TASK REQUIREMENTS:
Send back the entries below exactly as they appear.

INFORMATION:
____
Lemma good_handle_locked cfg ord dns sock now p c k :
  client_inv cfg c -> normal k -> map_order c ord -> 0 < MaxFlows cfg ->
  good_step cfg (c, k) (handle_locked cfg ord dns sock now p (c, k)).1.
Proof.
  intros Hi Hn Ho Hpos. unfold handle_locked.
  destruct (c_closed c) eqn:Hcl; [by apply good_refl|].
  assert (Hnew : forall c' k',
    good_step cfg (c, k) (c', k') -> c_flows c' !! ConID p = None ->
    c_closed c' = false -> Z.of_nat (size (c_flows c')) < MaxFlows cfg ->
    good_step cfg (c, k)
      (set_flows (<[ConID p := fresh (dom (c_heap c'))]> (c_flows c'))
         (set_heap (<[fresh (dom (c_heap c')) :=
            mkFlow (ConID p) (PAddr p) (flow_target dns p) now false]> (c_heap c')) c'),
       add_flows 1 k')).
  { intros c' k' Hg Hno Hc' Hsz. eapply good_trans; [exact Hg|].
    apply (good_open cfg c' k' (fresh (dom (c_heap c')))
      (mkFlow (ConID p) (PAddr p) (flow_target dns p) now false));
      [apply Hg|by eapply (good_normal _ _ _ Hg)|
       apply not_elem_of_dom, is_fresh|done..]. }
  destruct (c_flows c !! ConID p) as [id|] eqn:Hid.
  - destruct (ci_table _ _ Hi _ _ Hid) as (fl & Hfl & Hop & Hconid). rewrite Hfl.
    destruct (_ || _); [|by apply good_refl].
    pose proof (good_remove_close cfg c k _ _ Hi Hn Hid) as Hg.
    assert (Efl : c_flows (closeFlow id (set_flows (delete (ConID p) (c_flows c)) c, k)).1
              = delete (ConID p) (c_flows c)).
    { simpl. rewrite Hfl. by destruct (f_closed fl). }
    assert (Ecl : c_closed (closeFlow id (set_flows (delete (ConID p) (c_flows c)) c, k)).1
              = false).
    { simpl. rewrite Hfl. by destruct (f_closed fl). }
    destruct (closeFlow _ _) as [c' k']; simpl in Efl, Ecl.
    assert (Hsz : Z.of_nat (size (c_flows c')) < MaxFlows cfg).
    { rewrite Efl, map_size_delete, Hid. pose proof (ci_limit _ _ Hi).
      assert (size (c_flows c) <> 0%nat); [|lia].
      apply map_size_ne_0_lookup_2 with (ConID p). by rewrite Hid. }
    unfold evict_lru. rewrite (proj2 (Z.leb_gt _ _)) by done.
    destruct sock; [|done]. apply Hnew; [done| |done|done].
    by rewrite Efl, lookup_delete_eq.
  - destruct (good_evict cfg ord c k Hi Hn Ho Hpos) as [Hg Hsz].
    assert (Hno : c_flows (evict_lru cfg ord (c, k)).1 !! ConID p = None /\
                  c_closed (evict_lru cfg ord (c, k)).1 = false).
    { unfold evict_lru. case_if; [|done].
      destruct (lru_scan _ _ _) as [[id fl]|]; [|done]. simpl.
      destruct (c_heap c !! id) as [f|]; [destruct (f_closed f)|];
        simpl; by rewrite lookup_delete_None; auto. }
    destruct (evict_lru cfg ord (c, k)) as [c' k']. destruct Hno.
    destruct sock; [|done]. by apply Hnew.
Qed.

Lemma inv_touch cfg now id c : client_inv cfg c -> client_inv cfg (touch_flow now id c).
Proof.
  intros Hi. assert (Hl : forall x, c_heap (touch_flow now id c) !! x =
    (if decide (id = x) then touch now <$> c_heap c !! x else c_heap c !! x)).
  { intros x. simpl. rewrite lookup_alter. by case_decide; subst. }
  constructor; try apply Hi.
  - intros k' id' Hk'. destruct (ci_table _ _ Hi _ _ Hk') as (f & Hf & ? & ?).
    rewrite Hl, Hf. case_decide; [by eexists|by exists f].
  - intros id' f' Hf' Ho'. rewrite Hl in Hf'. case_decide; [|by apply (ci_open _ _ Hi)].
    destruct (c_heap c !! id') as [f|] eqn:Ef; simplify_eq/=.
    by apply (ci_open _ _ Hi id' f).
  - intros id' Hin. destruct (ci_closing _ _ Hi _ Hin) as [[f Hf] ?].
    rewrite Hl, Hf. split; [|done]. by case_decide.
Qed.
____
RESULT FOR THIS EXERCISE:
Lemma good_handle_locked cfg ord dns sock now p c k :
  client_inv cfg c -> normal k -> map_order c ord -> 0 < MaxFlows cfg ->
  good_step cfg (c, k) (handle_locked cfg ord dns sock now p (c, k)).1.
Proof.
  intros Hi Hn Ho Hpos. unfold handle_locked.
  destruct (c_closed c) eqn:Hcl; [by apply good_refl|].
  assert (Hnew : forall c' k',
    good_step cfg (c, k) (c', k') -> c_flows c' !! ConID p = None ->
    c_closed c' = false -> Z.of_nat (size (c_flows c')) < MaxFlows cfg ->
    good_step cfg (c, k)
      (set_flows (<[ConID p := fresh (dom (c_heap c'))]> (c_flows c'))
         (set_heap (<[fresh (dom (c_heap c')) :=
            mkFlow (ConID p) (PAddr p) (flow_target dns p) now false]> (c_heap c')) c'),
       add_flows 1 k')).
  { intros c' k' Hg Hno Hc' Hsz. eapply good_trans; [exact Hg|].
    apply (good_open cfg c' k' (fresh (dom (c_heap c')))
      (mkFlow (ConID p) (PAddr p) (flow_target dns p) now false));
      [apply Hg|by eapply (good_normal _ _ _ Hg)|
       apply not_elem_of_dom, is_fresh|done..]. }
  destruct (c_flows c !! ConID p) as [id|] eqn:Hid.
  - destruct (ci_table _ _ Hi _ _ Hid) as (fl & Hfl & Hop & Hconid). rewrite Hfl.
    destruct (_ || _); [|by apply good_refl].
    pose proof (good_remove_close cfg c k _ _ Hi Hn Hid) as Hg.
    assert (Efl : c_flows (closeFlow id (set_flows (delete (ConID p) (c_flows c)) c, k)).1
              = delete (ConID p) (c_flows c)).
    { simpl. rewrite Hfl. by destruct (f_closed fl). }
    assert (Ecl : c_closed (closeFlow id (set_flows (delete (ConID p) (c_flows c)) c, k)).1
              = false).
    { simpl. rewrite Hfl. by destruct (f_closed fl). }
    destruct (closeFlow _ _) as [c' k']; simpl in Efl, Ecl.
    assert (Hsz : Z.of_nat (size (c_flows c')) < MaxFlows cfg).
    { rewrite Efl, map_size_delete, Hid. pose proof (ci_limit _ _ Hi).
      assert (size (c_flows c) <> 0%nat); [|lia].
      apply map_size_ne_0_lookup_2 with (ConID p). by rewrite Hid. }
    unfold evict_lru. rewrite (proj2 (Z.leb_gt _ _)) by done.
    destruct sock; [|done]. apply Hnew; [done| |done|done].
    by rewrite Efl, lookup_delete_eq.
  - destruct (good_evict cfg ord c k Hi Hn Ho Hpos) as [Hg Hsz].
    assert (Hno : c_flows (evict_lru cfg ord (c, k)).1 !! ConID p = None /\
                  c_closed (evict_lru cfg ord (c, k)).1 = false).
    { unfold evict_lru. case_if; [|done].
      destruct (lru_scan _ _ _) as [[id fl]|]; [|done]. simpl.
      destruct (c_heap c !! id) as [f|]; [destruct (f_closed f)|];
        simpl; by rewrite lookup_delete_None; auto. }
    destruct (evict_lru cfg ord (c, k)) as [c' k']. destruct Hno.
    destruct sock; [|done]. by apply Hnew.
Qed.

Lemma inv_touch cfg now id c : client_inv cfg c -> client_inv cfg (touch_flow now id c).
Proof.
  intros Hi. assert (Hl : forall x, c_heap (touch_flow now id c) !! x =
    (if decide (id = x) then touch now <$> c_heap c !! x else c_heap c !! x)).
  { intros x. simpl. rewrite lookup_alter. by case_decide; subst. }
  constructor; try apply Hi.
  - intros k' id' Hk'. destruct (ci_table _ _ Hi _ _ Hk') as (f & Hf & ? & ?).
    rewrite Hl, Hf. case_decide; [by eexists|by exists f].
  - intros id' f' Hf' Ho'. rewrite Hl in Hf'. case_decide; [|by apply (ci_open _ _ Hi)].
    destruct (c_heap c !! id') as [f|] eqn:Ef; simplify_eq/=.
    by apply (ci_open _ _ Hi id' f).
  - intros id' Hin. destruct (ci_closing _ _ Hi _ Hin) as [[f Hf] ?].
    rewrite Hl, Hf. split; [|done]. by case_decide.
Qed.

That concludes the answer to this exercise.